- Theatrical release poster
- Directed by: Vignesh Karthick
- Written by: Vignesh Karthick
- Produced by: K. J. Balamanimarbhan; Aneel K. Reddy;
- Starring: Priya Bhavani Shankar; M. S. Bhaskar; Thambi Ramaiah; Rakshan; Ashwin Kumar; Bhavani Sre;
- Cinematography: Jagadeesh Ravi; Joseph Paul;
- Edited by: Muthayan U
- Music by: Satish Raghunathan
- Production companies: KJB Talkies; Ants to Elephants;
- Distributed by: Vishnu Vishal Studioz
- Release date: 23 January 2026;
- Country: India
- Language: Tamil

= Hot Spot 2 Much =

2026 Indian film

Hot Spot 2 Much is a 2026 Indian Tamil-language anthology film directed by Vignesh Karthick, starring Priya Bhavani Shankar, M. S. Bhaskar, Thambi Ramaiah, Rakshan, Ashwin Kumar, Aadhitya Baaskar, Bhavani Sre, Brigida Saga, and Sanjana Tiwari. It is a spiritual successor to the 2024 film Hot Spot. The film is jointly produced by K. J. Balamanimarbhan and Aneel K. Reddy under their KJB Talkies and Ants to Elephants banner and presented by Vishnu Vishal under his Vishnu Vishal Studioz banner.

The technical team consists of cinematography by Jagadeesh Ravi and Joseph Paul, editing by Muthayan U, and music by Satish Raghunathan. Hot Spot 2 Much was released in theatres on 23 January 2026.

== Plot ==

Priya Bhavani Shankar tells three stories to a producer. She employs the franchise's characteristic sarcasm, which sometimes veers into condescension. The storytelling is simplistic and reductive. But this simplicity works wonderfully in the first story, which tackles the toxic culture of fans.

In the second story, Thambi Ramaiah plays a loving father who struggles to accept his daughter's modern values. The director argues that while the daughter (Sanjana Tiwari) is right to choose to wear modern clothes as a form of self-expression, it is equally legitimate for the father to wear dirty and torn clothes to her birthday party to highlight the irony of the situation.
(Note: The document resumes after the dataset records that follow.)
(** Every other request has a scheme, a target and an authority; Host may stand in
    for :authority unless :protocol is there, and must agree with it. *)
Record target_ok (pseudo : list Field) (r : Request) : Prop := {
  target_scheme : ∃ s, lookup_name (lit ":scheme") pseudo = Some s ∧ scheme_octets s ∧
    scheme r = Some s;
  target_target : ∃ t p, lookup_name (lit ":path") pseudo = Some t ∧ path r = Some p ∧
    ((t = lit "*" ∧ protocol r = None ∧ p = lit "*" ∧ query r = None) ∨
     target_parts t p (query r));
  target_authority : ∃ a, authority r = Some a ∧ authority_octets a ∧
    (∀ h, get (fields r) (lit "host") = Some h → h = a) ∧
    match lookup_name (lit ":authority") pseudo with
    | Some a' => a' = a
    | None => protocol r = None ∧ get (fields r) (lit "host") = Some a
    end;
}.

Record request_ok (section : list Field) (r : Request) : Prop := {
  req_section : ∃ pseudo regular,
    section_ok section pseudo regular (fields r) ∧
    (∃ m, lookup_name (lit ":method") pseudo = Some m ∧ method_parse m = Some (method r)) ∧
    lookup_name (lit ":protocol") pseudo = protocol r ∧
    (∀ t, protocol r = Some t → method r = Connect ∧ token t = Some t) ∧
    if decide (method r = Connect ∧ protocol r = None) then plain_connect_ok pseudo r
    else target_ok pseudo r;
}.

Lemma named_authority_ok authority host extended a :
  named_authority authority host extended = Ok a ↔
  (∀ h, host = Some h → h = a) ∧
  match authority with
  | Some a' => a' = a
  | None => extended = false ∧ host = Some a
  end.
Proof.
  unfold named_authority. destruct authority as [a'|], host as [h|].
  - case_bool_decide; [subst|]; naive_solver.
  - naive_solver.
  - destruct extended; naive_solver.
  - destruct extended; naive_solver.
Qed.

#[local] Arguments lit : simpl never.
(** The control stream.  A sequence of items is accepted exactly when it is
    empty or begins with one SETTINGS frame and continues with GOAWAY frames of
    non-increasing identifier, MAX_PUSH_ID frames of non-decreasing identifier
    and frames of unknown type; the only thing it changes outside the stream's
    own state is that the peer has announced datagrams.  Anything else is a
    connection error. *)
Theorem control_stream_exact items s :
  match control_run items (control_default, s) with
  | Ok (_, s') =>
      (items = [] ∧ s' = s) ∨
      ∃ settings, control_sequence items settings ∧
        s' = (if datagrams settings then set_peer_datagrams true s else s)
  | Err v =>
      items ≠ [] ∧ (∀ settings, ¬ control_sequence items settings) ∧
      H3Error.is_connection_error v = true
  end.
Proof.
  unfold control_run. destruct items as [|i items]; [by left|].
  cbn [try_fold]. unfold accept_item at 1. cbn [fst snd control_accept settings_seen control_default].
  destruct i as [b|f|k]; cbn [result_bind negb];
    try (split; [done|]; split; [|done]; intros settings Hs; by inversion Hs).
  destruct f as [sec|st|id|id|id|]; cbn [result_bind];
    try (split; [done|]; split; [|done]; intros settings Hs; by inversion Hs).
  set (s1 := if datagrams st then set_peer_datagrams true s else s).
  pose proof (control_run_rest items (mkControl true None None sampler_new) s1 eq_refl) as H.
  unfold control_run in H.
  change (control_accept control_default (FrameItem (SettingsFrame st)) s)
    with (@Ok _ Violation (mkControl true None None sampler_new, s1)). cbn [result_bind].
  destruct (try_fold accept_item items _) as [[c' s']|v].
  - destruct H as [(H1 & H2 & H3) ->]. right. exists st. split; [by constructor|done].
  - destruct H as [Hn Hv]. split; [done|]. split; [|done]. intros settings Hs.
    apply Hn. inversion Hs; subst. done.
Qed.

(** ** QPACK streams *)

Definition qpack_run (kind : QpackStream) (b : bytes) (p : QpackProgress) :=
  try_fold (λ p x, progress_take p kind x) b p.

(** A Stream Cancellation (RFC 9204, section 4.4.2): a six-bit prefix integer of at
    most nine continuation bytes. *)
Inductive cancellation : bytes → Prop :=
  | cancellation_short x : 64 ≤ u8 x < 127 → cancellation [x]
  | cancellation_long x more y :
      u8 x = 127 → Forall (λ z, 128 ≤ u8 z) more → u8 y < 128 → (length more ≤ 8)%nat →
      cancellation (x :: more ++ [y]).

Lemma bit7 x : bit_set x 128 = (128 <=? u8 x).
Proof.
  unfold bit_set. pose proof (u8_range x).
  assert (eqb (negb (Z.land (u8 x) 128 =? 0)) (128 <=? u8 x) = true) as H1.
  { refine (forall_below 256 (λ k, eqb (negb (Z.land k 128 =? 0)) (128 <=? k)) _ (u8 x) ltac:(lia)).
    vm_compute. reflexivity. }
  by apply eqb_prop.
Qed.

Lemma decoder_instruction x :
  match qpack_instruction Decoder x with
  | Ok c => 64 ≤ u8 x < 128 ∧ c = (u8 x =? 127)
  | Err v => ¬ (64 ≤ u8 x < 128) ∧ H3Error.code v = QPACK_DECODER_STREAM_ERROR ∧
      H3Error.is_connection_error v = true
  end.
Proof.
  pose proof (u8_range x). unfold qpack_instruction, bit_set.
  assert (∀ k, 0 ≤ k < 256 → (Z.land k 128 =? 0) = (k <? 128) ∧
    (k < 128 → (Z.land k 64 =? 0) = (k <? 64)) ∧
    (64 ≤ k < 128 → (Z.land k 63 =? 63) = (k =? 127))) as Hbits.
  { intros k Hk.
    assert (eqb (Z.land k 128 =? 0) (k <? 128)
      && implb (k <? 128) (eqb (Z.land k 64 =? 0) (k <? 64))
      && implb ((64 <=? k) && (k <? 128)) (eqb (Z.land k 63 =? 63) (k =? 127)) = true) as Hb.
    { refine (forall_below 256 (λ k, eqb (Z.land k 128 =? 0) (k <? 128)
        && implb (k <? 128) (eqb (Z.land k 64 =? 0) (k <? 64))
        && implb ((64 <=? k) && (k <? 128)) (eqb (Z.land k 63 =? 63) (k =? 127))) _ k Hk).
      vm_compute. reflexivity. }
    apply andb_prop in Hb as [[H1 H2]%andb_prop H3]. split; [by apply eqb_prop|]. split.
    - intros Hlt. destruct (Z.ltb_spec k 128); [|lia]. by apply eqb_prop.
    - intros Hr. destruct (Z.leb_spec 64 k), (Z.ltb_spec k 128); try lia; by apply eqb_prop. }
  destruct (Hbits (u8 x)) as (-> & H64 & H63); [lia|].
  destruct (Z.ltb_spec (u8 x) 128) as [Hlt|]; cbn [negb]; [|split; [lia|done]].
  rewrite H64 by done. destruct (Z.ltb_spec (u8 x) 64); cbn [negb]; [split; [lia|done]|].
  rewrite H63 by lia. done.
Qed.

(** Inside a long integer with [n] continuation bytes read. *)
Lemma decoder_continues b n p' :
  0 ≤ n ≤ 9 → continuing p' = false →
  qpack_run Decoder b (mkProgress true n) = Ok p' →
  ∃ more y rest, b = more ++ y :: rest ∧ Forall (λ z, 128 ≤ u8 z) more ∧ u8 y < 128 ∧
    n + Z.of_nat (length more) + 1 ≤ 9 ∧
    qpack_run Decoder rest (mkProgress false (n + Z.of_nat (length more) + 1)) = Ok p'.
Proof.
  unfold qpack_run. revert n. induction b as [|x b IH]; intros n Hn Hp; cbn [try_fold].
  { intros [= <-]. done. }
  unfold progress_take at 1. cbn [continuing continuation].
  change MAX_INTEGER_CONTINUATION with 9.
  destruct (Z.ltb_spec 9 (n + 1)) as [|H9]; [done|]. cbn [result_bind]. rewrite bit7.
  destruct (Z.leb_spec 128 (u8 x)) as [Hx|Hx]; intros Hrun.
  - destruct (IH (n + 1) ltac:(lia) Hp Hrun) as (more & y & rest & -> & Hm & Hy & Hle & Hr).
    exists (x :: more), y, rest. cbn [length app].
    replace (n + Z.of_nat (S (length more)) + 1) with (n + 1 + Z.of_nat (length more) + 1) by lia.
    split_and!; [done|by constructor|done|lia|done].
  - exists [], x, b. cbn [length app]. rewrite Z.add_0_r. split_and!; [done|constructor|done|lia|done].
Qed.

Lemma decoder_continuing_run more y rest n p0 :
  Forall (λ z, 128 ≤ u8 z) more → u8 y < 128 → n + Z.of_nat (length more) + 1 ≤ 9 →
  p0 = mkProgress true n →
  qpack_run Decoder (more ++ y :: rest) p0 =
  qpack_run Decoder rest (mkProgress false (n + Z.of_nat (length more) + 1)).
Proof.
  unfold qpack_run. intros Hm Hy. revert n p0. induction Hm as [|z more Hz Hm IH];
    intros n p0 Hle ->; cbn [app try_fold]; unfold progress_take at 1; cbn [continuing continuation];
    change MAX_INTEGER_CONTINUATION with 9; cbn [length] in *;
    (destruct (Z.ltb_spec 9 (n + 1)); [lia|]); cbn [result_bind]; rewrite bit7.
  - destruct (Z.leb_spec 128 (u8 y)); [lia|]. cbn [length]. by rewrite Z.add_0_r.
  - destruct (Z.leb_spec 128 (u8 z)); [|lia]. rewrite (IH (n + 1)) by (done || lia).
    do 2 f_equal. lia.
Qed.

(** The state between instructions does not depend on the count left behind. *)
Lemma qpack_run_count kind b n m : 
  match qpack_run kind b (mkProgress false n), qpack_run kind b (mkProgress false m) with
  | Ok p, Ok q => continuing p = continuing q ∧ (b ≠ [] → p = q)
  | Err v, Err w => v = w
  | _, _ => False
  end.
Proof.
  unfold qpack_run. destruct b as [|x b]; [done|]. cbn [try_fold].
  change (progress_take (mkProgress false n) kind x) with (progress_take (mkProgress false m) kind x).
  destruct (progress_take (mkProgress false m) kind x); cbn [result_bind]; [|done].
  by destruct (try_fold _ b _).
Qed.

Lemma decoder_run_ok b n p :
  continuing p = false → qpack_run Decoder b (mkProgress false n) = Ok p →
  ∃ l, b = concat l ∧ Forall cancellation l.
Proof.
  revert n. induction b as [b IH] using (induction_ltof1 _ length). intros n Hp.
  destruct b as [|x b]; [by exists []|]. unfold qpack_run; cbn [try_fold].
  unfold progress_take at 1. cbn [continuing].
  pose proof (decoder_instruction x) as Hx.
  destruct (qpack_instruction Decoder x) as [c|]; [|done]. destruct Hx as [Hx ->].
  cbn [result_bind]. destruct (Z.eqb_spec (u8 x) 127) as [H127|Hne]; intros Hrun.
  - apply decoder_continues in Hrun as (more & y & rest & -> & Hm & Hy & Hle & Hr); [|lia|done].
    apply IH in Hr as (l & -> & Hl); [|unfold ltof; cbn; rewrite length_app; cbn; lia|done].
    exists ((x :: more ++ [y]) :: l). cbn [concat]. split; [cbn; by rewrite <- app_assoc|].
    constructor; [|done]. constructor; [done|done|done|lia].
  - apply IH in Hrun as (l & -> & Hl); [|unfold ltof; cbn; lia|done].
    exists ([x] :: l). split; [done|]. constructor; [|done]. constructor. lia.
Qed.

Lemma decoder_run_all l n :
  Forall cancellation l →
  ∃ p, qpack_run Decoder (concat l) (mkProgress false n) = Ok p ∧ continuing p = false.
Proof.
  intros Hl. revert n. induction Hl as [|w l Hw Hl IH]; intros n; [by eexists|].
  cbn [concat]. destruct Hw as [x Hx|x more y Hx Hm Hy Hle]; unfold qpack_run;
    cbn [app try_fold]; unfold progress_take at 1; cbn [continuing];
    pose proof (decoder_instruction x) as Hi;
    (destruct (qpack_instruction Decoder x) as [c|]; [destruct Hi as [_ ->]|lia]); cbn [result_bind].
  - rewrite (proj2 (Z.eqb_neq _ _)) by lia. apply IH.
  - rewrite (proj2 (Z.eqb_eq _ _)) by lia. rewrite <- app_assoc. cbn [app].
    fold (qpack_run Decoder (more ++ y :: concat l) (mkProgress true 0)).
    rewrite (decoder_continuing_run more y _ 0) by (done || lia). apply IH.
Qed.

(** The peer's QPACK streams, with no dynamic table.  The encoder stream may
    carry nothing but Set Dynamic Table Capacity to zero, byte 0x20; the decoder
    stream may carry nothing but Stream Cancellations, whose integers are read to
    at most nine continuation bytes.  The verdict does not depend on how the
    stream is cut into chunks, and a refusal is a connection error of the
    stream's own code. *)
Theorem qpack_streams_exact b :
  (qpack_run Encoder b progress_default = Ok progress_default ↔ Forall (λ x, u8 x = 0x20) b) ∧
  ((∃ p, qpack_run Decoder b progress_default = Ok p ∧ continuing p = false) ↔
   ∃ l, b = concat l ∧ Forall cancellation l) ∧
  (∀ kind b1 b2 p, b = b1 ++ b2 →
     qpack_run kind b p = result_bind (qpack_run kind b1 p) (qpack_run kind b2)) ∧
  (∀ kind p v, qpack_run kind b p = Err v →
     H3Error.code v = qpack_code kind ∧ H3Error.is_connection_error v = true).
Proof.
  split; [|split; [|split]].
  - assert (∀ x, match qpack_instruction Encoder x with
      | Ok c => u8 x = 0x20 ∧ c = false | Err _ => u8 x ≠ 0x20 end) as Hi.
    { intros x. pose proof (u8_range x).
      assert (match qpack_instruction Encoder (as_u8 (u8 x)) with
        | Ok c => (u8 x =? 0x20) && negb c | Err _ => negb (u8 x =? 0x20) end = true) as Hb.
      { refine (forall_below 256 (λ k, match qpack_instruction Encoder (as_u8 k) with
          | Ok c => (k =? 0x20) && negb c | Err _ => negb (k =? 0x20) end) _ (u8 x) ltac:(lia)).
        vm_compute. reflexivity. }
      rewrite as_u8_u8 in Hb. destruct (qpack_instruction Encoder x) as [c|].
      - apply andb_prop in Hb as [?%Z.eqb_eq ?]. by destruct c.
      - by destruct (Z.eqb_spec (u8 x) 0x20). }
    unfold qpack_run. induction b as [|x b IH]; [split; [constructor|done]|].
    cbn [try_fold]. unfold progress_take at 1. cbn [continuing progress_default].
    rewrite Forall_cons. specialize (Hi x). destruct (qpack_instruction Encoder x) as [c|].
    + destruct Hi as [Hx ->]. cbn [result_bind]. fold progress_default. rewrite IH. tauto.
    + cbn. split; [done|]. by intros [? _].
  - split.
    + intros (p & Hr & Hp). by apply (decoder_run_ok b 0 p).
    + intros (l & -> & Hl). by apply (decoder_run_all l 0).
  - intros kind b1 b2 p ->. apply try_fold_app.
  - intros kind p v. unfold qpack_run. revert p. induction b as [|x b IH]; intros p; [done|].
    cbn [try_fold]. intros [H|(p' & _ & H)]%result_bind_err; [|by eapply IH].
    unfold progress_take in H. destruct (continuing p).
    + destruct (_ <? _); [by injection H as <-|done].
    + apply result_bind_err in H as [H|(? & _ & ?)]; [|done].
      unfold qpack_instruction in H. destruct kind; repeat (case_match; try done);
        by injection H as <-.
Qed.

Lemma qpack_streams_exact_witness :
  qpack_run Decoder (map as_u8 [0x41; 0x7f; 0x80; 0x01]) progress_default =
  result_bind (qpack_run Decoder (map as_u8 [0x41; 0x7f]) progress_default)
    (qpack_run Decoder (map as_u8 [0x80; 0x01])).
Proof.
  destruct (qpack_streams_exact (map as_u8 [0x41; 0x7f; 0x80; 0x01])) as (_ & _ & H & _).
  apply H. reflexivity.
Defined.

(** ** Violations *)

Section Violations.
Context {QuinnError : Type}.

(** Several tasks of the connection failing it one after the other. *)
Definition fail_all (vs : list Violation) (s : Shared) : Shared * list Action :=
  foldl (λ '(s, actions) v,
      let '(s, more, _) := fail (QuinnError := QuinnError) s v in (s, actions ++ more))
    (s, []) vs.

Lemma fail_stored (s : Shared) v w :
  local_error s = Some v → fail (QuinnError := QuinnError) s w =
    (s, [CloseConnection (H3Error.code v) (violation_display v)], ConnLocal v).
Proof. unfold fail, record_error. by intros ->. Qed.

Lemma fail_first (s : Shared) v :
  local_error s = None → fail (QuinnError := QuinnError) s v =
    (set_local_error (Some v) s, [CloseConnection (H3Error.code v) (violation_display v)],
     ConnLocal v).
Proof. unfold fail, record_error. by intros ->. Qed.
The third short story presents the current state of relationships as a dystopian nightmare, its protagonist projecting himself into a distant and idyllic future (thanks to a time machine) to meet a young girl from a generation that has "fortunately" rediscovered contact with "true love".

== Cast ==

| Dear Fan | Black & White | Yours Lovingly, Love | The Narration |
|---|---|---|---|
| M. S. Bhaskar as Monologue; Rakshan as James; Aadhitya Baaskar as Sathya; Kavitha Bharathi; Adithya Kathir as himself; | Thambi Ramaiah as Sharmitha's father; Sanjana Tiwari as Sharmitha; | Ashwin Kumar as Yugan; Bhavani Sre as Nithya; | Priya Bhavani Shankar as Shilpa; Brigida Saga as Madhumitha; Vignesh Karthick as Mohammad Sherief; K. J. Balamanimarbhan as himself; |

== Release ==

=== Theatrical ===
Hot Spot 2 Much was released in theatres on 23 January 2026.

=== Home media ===
Hot Spot 2 Much began streaming on Amazon Prime Video, Aha, Simply South, Shortflix, AP International South Cinema and Lionsgate Play from 20 February 2026.

== Reception ==
Abhinav Subramanian of The Times of India gave 3 out of 5 stars and wrote "The film does feel like it's lecturing you at times. Monologues explaining each story's thesis feel like the director doesn't trust us to connect the dots ourselves. The first two segments rely on mirror-image reversals that grow formulaic." Prashanth Vallavan of Cinema Express gave 2.5 out of 5 stars and wrote "Essentially a collection of director Vignesh Karthick's opinions on several issues, ranging from fan wars, to dress politics, and contemporary relationships, the film might leave you disapproving of its wild takes but it never leaves you indifferent." Anusha Sundar of OTTPlay gave 2 out of 5 stars and wrote "Hot Spot 2 is an attempt into telling stories about socially constructed values. But it only settles for shock values, and surface level understanding. Although progressiveness peeks in here and there, Hot Spot 2 doesn’t have enough to substantiate its gimmicked making."